The Hamas-Israel war has not as yet caused a definite shift in the West’s priorities regarding its support for Ukraine.

Dr. Diana Galeeva

At the same time, the Hamas-Israel war is shaping the debate on a so-called multipolar global order, since it shows the ongoing role of external powers in the Middle East as well as the global importance of the regional players. For example, Qatar has reportedly emerged as a key intermediary in talks over the fate of more than 200 hostages held by Hamas militants since the attack on Israel.

Meanwhile, Turkish Foreign Minister Hakan Fidan last week visited the UAE and Qatar to raise the prospects of a Turkish mediation role. Furthermore, Turkiye and Qatar have slammed the “double standards” of Western nations, particularly in their reaction to this conflict. Queen Rania of Jordan has also condemned the West’s “silence” over the Israeli bombing of Gaza and stressed a “glaring double standard.”

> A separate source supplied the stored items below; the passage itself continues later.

(** X14. Calls of [setTargetTemp] with an argument outside 16..30 can be
    dropped from any call sequence without changing its result. *)
Theorem out_of_range_calls_dropped (cs : list Call) : forall s,
  run (filter passes_range_test cs) s = run cs s.
Proof.
  induction cs as [| c cs IH]; intros s; [reflexivity |].
  cbn [filter]. destruct (passes_range_test c) eqn:P; cbn [run].
  - apply IH.
  - destruct c; cbn [passes_range_test] in P; try discriminate P.
    cbn [call]. rewrite (setTargetTemp_reject s newTarget); [apply IH |].
    intros [[H1 H2] _].
    rewrite Z.geb_leb, (proj2 (Z.leb_le 16 newTarget) H1),
      (proj2 (Z.leb_le newTarget 30) H2) in P.
    discriminate P.
Qed.

(** ** Instances of the further properties *)

Lemma heating_reaches_target_witness :
  wf (mkThermostat 20 25 STATE_HEATING FAN_HIGH) /\
  (Z.to_nat (25 - 20) <= 7)%nat /\
  repeat_call 7 increaseTemp (mkThermostat 20 25 STATE_HEATING FAN_HIGH)
    = mkThermostat 25 25 STATE_IDLE FAN_LOW.
Proof.
  assert (Hwf : wf (mkThermostat 20 25 STATE_HEATING FAN_HIGH))
    by (unfold wf, CInt.in_int, CInt.int_min, CInt.int_max; simpl; lia).
  assert (Hn : (Z.to_nat (25 - 20) <= 7)%nat) by (simpl; lia).
  split; [exact Hwf |]. split; [exact Hn |].
  refine (heating_reaches_target (mkThermostat 20 25 STATE_HEATING FAN_HIGH) 7
            Hwf eq_refl _ Hn).
  simpl. lia.
Defined.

All of these might suggest a cautious response by Arab leaders to the events in the region, but at the same time it echoes their independent voices, which are becoming louder daily and may eventually shape the composition of the multipolar world order, with important places for regional actors in the medium term.

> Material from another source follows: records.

(** One pass of the outer [while i < len(text)] loop. *)
Definition step (self : t) (text : string) (s : scan) : result scan :=
  let i := si s in
  let j := sj s in
  match PyDict.get String.eqb (lookup self) (item text i) with
  | Some (c :: cs) =>
      let cands := c :: cs in
      if (j <=? String.length text)%nat
         && existsb (fun x => startswith x (slice text i j)) cands
      then Ok {| si := i; sj := j + 1; out := out s |}
      else shrink self text cands i j (out s)
  | _ => emit self (item text i) (i + 1) j (out s)
  end.

Fixpoint loop (fuel : nat) (self : t) (text : string) (s : scan)
  : result (list nat) :=
  if (si s <? String.length text)%nat then
    match fuel with
    | 0 => Raise Diverged
    | S fuel' =>
        match step self text s with
        | Ok s' => loop fuel' self text s'
        | Raise e => Raise e
        end
    end
  else Ok (out s).

(** A number of passes that always suffices. *)
Definition fuel_for (text : string) : nat :=
  let n := String.length text in n * (n + 2) + (n + 1).

Definition atomize (self : t) (text : string) : result (list nat) :=
  loop (fuel_for text) self text {| si := 0; sj := 2; out := [] |}.

Definition tokenize (self : t) (text : string) : result (list string) :=
  Atomizer.tokenize (atomize self) (base self) text.

Definition deatomize (self : t) (encoded : list nat) : result string :=
  Atomizer.deatomize (base self) encoded.

End GreedyAtomizer.

Module GreedyAtomizerFromText.

(** [dict(zip(OPENCL_ATOMS, range(len(OPENCL_ATOMS))))], where [order] is the
    order in which the set [OPENCL_ATOMS] is iterated. *)
Definition opencl_vocab (order : list string) : PyDict.dict string nat :=
  PyDict.of_pairs String.eqb (zip order (range (List.length order))).

(** [GreedyAtomizer.from_text] *)
Definition from_text (order : list string) (text : string)
  : result GreedyAtomizer.t :=
  let c := GreedyAtomizer.init (opencl_vocab order) in
  bind (GreedyAtomizer.tokenize c text) (fun toks =>
    let tokens := sorted String.leb (pyset toks) in
    let vocab :=
      PyDict.of_pairs String.eqb (zip tokens (range (List.length tokens))) in
    Ok (GreedyAtomizer.init vocab)).

End GreedyAtomizerFromText.

(** ** CharacterAtomizer *)

Module CharacterAtomizer.

(** [CharacterAtomizer.atomize] *)
Definition atomize (self : Atomizer.t) (text : string) : result (list nat) :=
  match mapM (PyDict.getitem String.eqb (Atomizer.vocab self)) (chars text) with
  | Ok l => Ok l
  | Raise KeyError => Raise VocabError
  | Raise e => Raise e
  end.

(** [collections.Counter(text)]: each character bumps its count, a new
    character enters at the end. *)
Definition Counter (text : string) : PyDict.dict string nat :=
  fold_left
    (fun d c =>
       PyDict.set String.eqb d c
         (match PyDict.get String.eqb d c with
          | Some n => n + 1
          | None => 1
          end))
    (chars text) [].

(** [CharacterAtomizer.from_text]. Unzipping [count_pairs] into
    [atoms, _] unpacks two tuples when there is at least one pair, and raises
    [ValueError] when there is none. *)
Definition from_text (text : string) : result Atomizer.t :=
  let counter := Counter text in
  let count_pairs :=
    sorted (fun x y => (snd y <=? snd x)%nat) (PyDict.items counter) in
  match count_pairs with
  | [] => Raise ValueError
  | _ :: _ =>
      let atoms := map fst count_pairs in
      Ok (Atomizer.init
            (PyDict.of_pairs String.eqb
               (zip atoms (range (List.length atoms)))))
  end.

End CharacterAtomizer.

(** ** The kernel driver (clgen/cldrive.py) *)

Module CLDrive.

(** *** numpy *)

Inductive dtype : Type :=
| int8 | uint8 | int16 | uint16 | int32 | uint32 | int64 | uint64
| float32 | float64.

Definition itemsize (t : dtype) : nat :=
  match t with
  | int8 | uint8 => 1
  | int16 | uint16 => 2
  | int32 | uint32 | float32 => 4
  | int64 | uint64 | float64 => 8
  end.

(** A number as an array or a numpy scalar holds it: a rational, an infinity
    or a NaN. An integer type holds integers only, a float type the numbers
    of its IEEE 754 format. *)
Inductive number : Type :=
| Finite (q : Q)
| Infinity (negative : bool)
| NaN.

(** [x != y] on numbers: a NaN differs from every number, itself
    included. *)
Definition number_ne (x y : number) : bool :=
  match x, y with
  | Finite p, Finite q => negb (Qeq_bool p q)
  | Infinity s, Infinity s' => xorb s s'
  | _, _ => true
  end.

(** A one-dimensional array. *)
Record ndarray : Type := {
  dt : dtype;
  elems : list number
}.

Definition nbytes (a : ndarray) : nat :=
  List.length (elems a) * itemsize (dt a).

(** The integer nearest to [q], the even one of the two when [q] lies
    halfway. *)
Definition round_half_even (q : Q) : Z :=
  let f := Qfloor q in
  match Qcompare (q - inject_Z f) (1 # 2) with
  | Lt => f
  | Gt => (f + 1)%Z
  | Eq => if Z.even f then f else (f + 1)%Z
  end.

(** The largest [k] with [2 ^ k <= q], for [q > 0]. *)
Definition Qlog2 (q : Q) : Z :=
  let k := (Z.log2 (Qnum q) - Z.log2 (Zpos (Qden q)))%Z in
  if Qle_bool (Qpower 2 k) q then k else (k - 1)%Z.

(** Rounding to the binary format with [prec] bits of precision and exponents
    from [emin] to [emax]: to the nearest number of the format, to the one
    with an even mantissa when halfway, to an infinity beyond the largest. *)
Definition round_float (prec emin emax : Z) (q : Q) : number :=
  if Qeq_bool q 0 then Finite 0
  else
    let a := Qabs q in
    let e := Z.max (Qlog2 a) emin in
    let quantum := Qpower 2 (e - (prec - 1)) in
    let r := Qred (inject_Z (round_half_even (a / quantum)) * quantum) in
    let negative := negb (Qle_bool 0 q) in
    if Qle_bool (Qpower 2 (emax + 1)) r then Infinity negative
    else Finite (if negative then Qred (- r) else r).

(** The value of [x] once stored with type [t]. A float type rounds. An
    integer type cuts the fraction off and wraps around, as C does for the
    numbers that the driver converts: the integers of [np.arange], the
    numbers below one of [np.random.rand] and the payload size. The
    conversion of an infinity or a NaN to an integer type, which C leaves
    undefined and the driver never asks for, gives zero here. *)
Definition cast (t : dtype) (x : number) : number :=
  let integer (signed : bool) (bits : Z) :=
    match x with
    | Finite q =>
        let z := Z.quot (Qnum q) (Zpos (Qden q)) in
        if signed then
          Finite
            (inject_Z ((z + 2 ^ (bits - 1)) mod 2 ^ bits - 2 ^ (bits - 1)))
        else Finite (inject_Z (z mod 2 ^ bits))
    | _ => Finite 0
    end in
  let float (prec emin emax : Z) :=
    match x with
    | Finite q => round_float prec emin emax q
    | _ => x
    end in
  match t with
  | int8 => integer true 8%Z
  | uint8 => integer false 8%Z
  | int16 => integer true 16%Z
  | uint16 => integer false 16%Z
  | int32 => integer true 32%Z
  | uint32 => integer false 32%Z
  | int64 => integer true 64%Z
  | uint64 => integer false 64%Z
  | float32 => float 24%Z (-126)%Z 127%Z
  | float64 => float 53%Z (-1022)%Z 1023%Z
  end.

(** [t(n)] for a Python integer [n], as in [dtype(size)]: numpy takes the
    integer through a C long for an integer type, which then wraps around,
    and through a C double for a float type. This is for an integer within
    the range of a C long, as every size of a payload is; beyond, Python
    raises [OverflowError], which is not modelled. *)
Definition of_int (t : dtype) (n : Z) : number :=
  match t with
  | float32 | float64 => cast t (cast float64 (Finite (inject_Z n)))
  | _ => cast t (Finite (inject_Z n))
  end.

(** [a.astype(t)] *)
Definition astype (a : ndarray) (t : dtype) : ndarray :=
  {| dt := t; elems := map (cast t) (elems a) |}.

(** [np.arange(n)] *)
Definition arange (n : nat) : ndarray :=
  {| dt := int64;
     elems := map (fun k => Finite (inject_Z (Z.of_nat k))) (seq 0 n) |}.

(** *** OpenCL objects *)

(** What [arg.devdata] holds: a numpy scalar, a [cl.Buffer] or a
    [cl.LocalMemory]. The two OpenCL objects carry the identity of the Python
    object; the contents of a buffer live in the device memory. *)
Inductive devval : Type :=
| Scalar (t : dtype) (v : number)
| Buffer (id : nat)
| LocalMemory (id : nat) (size : nat).

(** [cl.mem_flags] *)
Definition READ_WRITE : Z := 1.
Definition READ_ONLY : Z := 4.
Definition COPY_HOST_PTR : Z := 32.

Definition devmem : Type := PyDict.dict nat (list number).

Inductive command : Type :=
| Flush
| CopyHostToDevice (buffer : nat) (data : list number)
| CopyDeviceToHost (buffer : nat)
| Launch (name : string) (global : list nat) (local : nat)
    (kargs : list (option devval)).

(** A compiled kernel: its name, whether [set_args] accepts a list of
    arguments, and what a launch does to the device memory ([None]: the
    launch raises). The first argument of [launch] is the number of the event,
    so that a kernel may behave differently from run to run. *)
Record Kernel : Type := {
  FUNCTION_NAME : string;
  set_args : list (option devval) -> bool;
  launch : nat -> list nat -> nat -> list (option devval) -> devmem
           -> option devmem
}.

(** *** Kernel arguments *)

(** Modelled from the spec: [clutil.KernelArg] is not among the sources. The
    first six fields are the parsed descriptor ([numpy_type] is [None] where
    the property raises); the last four are the attributes that the driver
    attaches to an argument, [None] while an attribute is not set. *)
Record KernelArg : Type := {
  string_ : string;
  numpy_type : option dtype;
  vector_width : nat;
  is_pointer : bool;
  is_local : bool;
  is_const : bool;
  hostdata : option ndarray;
  devdata : option devval;
  bufsize : option nat;
  flags : option Z
}.

(** [clutil.KernelArg(a.string)]: the same descriptor, nothing attached. *)
Definition KernelArg_of_string (a : KernelArg) : KernelArg :=
  {| string_ := string_ a;
     numpy_type := numpy_type a;
     vector_width := vector_width a;
     is_pointer := is_pointer a;
     is_local := is_local a;
     is_const := is_const a;
     hostdata := None;
     devdata := None;
     bufsize := None;
     flags := None |}.

Definition set_hostdata (a : KernelArg) (h : option ndarray) : KernelArg :=
  {| string_ := string_ a; numpy_type := numpy_type a;
     vector_width := vector_width a; is_pointer := is_pointer a;
     is_local := is_local a; is_const := is_const a;
     hostdata := h; devdata := devdata a; bufsize := bufsize a;
     flags := flags a |}.

Definition set_devdata (a : KernelArg) (d : devval) : KernelArg :=
  {| string_ := string_ a; numpy_type := numpy_type a;
     vector_width := vector_width a; is_pointer := is_pointer a;
     is_local := is_local a; is_const := is_const a;
     hostdata := hostdata a; devdata := Some d; bufsize := bufsize a;
     flags := flags a |}.

Definition set_bufsize (a : KernelArg) (n : nat) : KernelArg :=
  {| string_ := string_ a; numpy_type := numpy_type a;
     vector_width := vector_width a; is_pointer := is_pointer a;
     is_local := is_local a; is_const := is_const a;
     hostdata := hostdata a; devdata := devdata a; bufsize := Some n;
     flags := flags a |}.

Definition set_flags (a : KernelArg) (f : Z) : KernelArg :=
  {| string_ := string_ a; numpy_type := numpy_type a;
     vector_width := vector_width a; is_pointer := is_pointer a;
     is_local := is_local a; is_const := is_const a;
     hostdata := hostdata a; devdata := devdata a; bufsize := bufsize a;
     flags := Some f |}.

(** *** The platform: what the driver takes from numpy, pyopencl and
    clutil. *)
Record Platform : Type := {
  (** [cl.Program(ctx, src).build().all_kernels()]; [None]: the build fails *)
  build : string -> option (list Kernel);
  (** [clutil.KernelPrototype.from_source(src).args] *)
  from_source : string -> list KernelArg;
  (** the numbers of the [k]-th call of [np.random.rand(n)] *)
  random_rand : nat -> nat -> list Q;
  (** start and end of the [k]-th event, in nanoseconds; [None]: the
      profiling API fails *)
  profiling_info : nat -> option (Z * Z);
  (** whether a buffer of that many bytes can be created *)
  buffer_ok : nat -> bool;
  (** whether [queue.flush()] goes through, after that many commands were
      given to the queue *)
  flush_ok : nat -> bool
}.

(** *** Objects and state *)

Record KernelPayload : Type := {
  p_ctx : nat;
  p_args : list KernelArg;
  p_ndrange : list nat;
  p_transfersize : nat
}.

To sum up, the Hamas-Israel war has not as yet caused a definite shift in the West’s priorities regarding its financial, diplomatic and military support for Ukraine. Ukraine remains important and last week’s Russian ballistic missile test at a site in the Arkhangelsk region only adds weight to this view. So, it is to be expected that the Ukraine war will remain a key priority for the West, in addition to the main players, Russia and Ukraine.

Meanwhile, Moscow’s move toward Hamas might positively affect its relations with the Muslim world, as the voices of Arabs are becoming louder by the day. The Middle East conflict will certainly not eclipse what is happening in Eastern Europe, but how it develops will have repercussions both in the immediate term for Russia’s diplomatic efforts and in the long term for the shape of global politics.

• Dr. Diana Galeeva is an academic visitor to Oxford University.